Dopo aver ispezionato il gruppo, sono stati arrestati. , 20. Tutti sono cittadini cileni e hanno precedenti precedenti di polizia. Dopo il loro arresto, la polizia ha condotto ricerche nella zona circostante e è riuscita a recuperare tre veicoli che erano stati segnalati rubati e erano ancora sotto inchiesta. Queste auto sono state successivamente restituite ai loro legittimi proprietari. Gli individui arrestati sono stati messi a disposizione dell'ufficio del pubblico ministero per ulteriori procedimenti legali.
Il ritrovamento dei veicoli suggerisce che i sospetti potrebbero essere stati attivamente impegnati nel furto di auto e nell'utilizzo degli strumenti di duplicazione delle chiavi per facilitare l'accesso non autorizzato. I funzionari dei Carabineros hanno sottolineato che la scoperta di tali dispositivi è un passo fondamentale per prevenire potenziali reati. L'uso della tecnologia di scansione e delle macchine di copia delle chiavi consente ai ladri di aggirare le misure di sicurezza tradizionali, rendendo più facile il furto di veicoli senza entrare in essi.

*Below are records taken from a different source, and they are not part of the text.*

Definition validateOverlayBackend (backend : string) : go config_error unit :=
  let normalized := normalizeOverlayBackend backend in
  _ ← guard_err ErrInvalidOverlayBackend
        (negb (one_of normalized
                 ["userspace-udp"; "kernel"; "ovs"; "ovn"; "cilium"; "calico"; "nsx"]%string));
  guard_err ErrUnsupportedOverlayBackend (negb (bool_decide (normalized = "userspace-udp"%string))).

Definition validateDampening (cfg : GoBGPDampeningConfig) : go config_error unit :=
  _ ← guard_err ErrInvalidDampeningThreshold (SFleb (gd_SuppressThreshold cfg) (gd_ReuseThreshold cfg));
  guard_err ErrInvalidDampeningHalfLife (gd_HalfLife cfg <=? 0).

Definition validateGoBGP (cfg : GoBGPConfig) : go config_error unit :=
  if negb (gb_Enabled cfg) then Ok tt else
  _ ← guard_err ErrEmptyGoBGPAddr (bool_decide (gb_Addr cfg = ""));
  _ ← guard_err ErrInvalidGoBGPStrategy
        (negb (one_of (gb_Strategy cfg) ["disable-peer"; "withdraw-routes"]%string));
  _ ← guard_err ErrInvalidGoBGPActionTimeout (gb_ActionTimeout cfg <=? 0);
  _ ← guard_err ErrInvalidGoBGPTLS
        (negb (tls_Enabled (gb_TLS cfg)) &&
         (negb (bool_decide (tls_CAFile (gb_TLS cfg) = "")) ||
          negb (bool_decide (tls_ServerName (gb_TLS cfg) = ""))));
  if gd_Enabled (gb_Dampening cfg) then validateDampening (gb_Dampening cfg) else Ok tt.

(** The loops over entries: each one is checked, then its key must be new. *)
Fixpoint check_entries {A} (check : A -> go config_error unit) (key : A -> string)
    (dup : config_error) (seen : gset string) (l : list A) : go config_error unit :=
  match l with
  | [] => Ok tt
  | x :: l =>
      _ ← check x;
      if bool_decide (key x ∈ seen) then Err dup else check_entries check key dup ({[ key x ]} ∪ seen) l
  end.

(** An error of [PeerAddr] is wrapped by the sentinel of the section. *)
Definition peer_ok (e : config_error) (r : go config_error Addr) : go config_error unit :=
  match r with Ok _ => Ok tt | Err _ => Err e | Panic => Panic end.

Definition validateSessionAuth (auth : AuthConfig) : go config_error unit :=
  let authType := TrimSpace (ac_Type auth) in
  if bool_decide (authType = "") || bool_decide (authType = "none"%string) then Ok tt else
  _ ← guard_err ErrInvalidSessionAuthType
        (negb (one_of authType
                 ["none"; "simple_password"; "keyed_md5"; "meticulous_keyed_md5"; "keyed_sha1";
                  "meticulous_keyed_sha1"]%string));
  _ ← guard_err ErrInvalidSessionAuthKeyID (255 <? ac_KeyID auth);
  let secretLen := Z.of_nat (String.length (ac_Secret auth)) in
  if one_of authType ["simple_password"; "keyed_md5"; "meticulous_keyed_md5"]%string
  then guard_err ErrInvalidSessionAuthSecret ((secretLen <? 1) || (16 <? secretLen))
  else if one_of authType ["keyed_sha1"; "meticulous_keyed_sha1"]%string
  then guard_err ErrInvalidSessionAuthSecret ((secretLen <? 1) || (20 <? secretLen))
  else Ok tt.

Questo metodo è diventato sempre più comune negli ultimi anni, spingendo le forze dell'ordine a concentrarsi maggiormente sull'intercettazione di questi strumenti prima che possano essere utilizzati. I quattro sospettati sono attualmente sotto inchiesta per il loro presunto coinvolgimento in furti di veicoli. Le autorità stanno esaminando se le auto recuperate erano tra quelle rubate da questo gruppo o se ci sono veicoli aggiuntivi collegati alle loro attività. La polizia non ha ancora confermato da quanto tempo i sospettati operavano nella zona o quanti altri incidenti potrebbero essere collegati a loro.
Alcuni membri della comunità hanno notato che la presenza di tali strumenti nel quartiere ha sollevato preoccupazioni per la sicurezza e la protezione della proprietà. Altri hanno chiesto regolamentazioni più severe sulla vendita e distribuzione di dispositivi di duplicazione chiave per prevenire il loro uso improprio. Il caso evidenzia le sfide in corso affrontate dalle forze dell'ordine nel combattere le reti di furti organizzati che si basano su tecnologie avanzate per commettere reati. Mentre l'arresto immediato dei sospetti rappresenta un successo per la polizia locale, gli esperti suggeriscono che saranno necessari sforzi continui per affrontare le cause alla radice del furto di veicoli e per garantire che tali strumenti non siano facilmente accessibili ai criminali.
Le autorità hanno indicato che ulteriori indagini sono in corso e si prevede che nei prossimi giorni emergeranno ulteriori informazioni.L'ufficio del pubblico ministero determinerà i prossimi passi nel processo legale contro gli accusati, compresa la presentazione di accuse e le sanzioni che potrebbero essere imposte.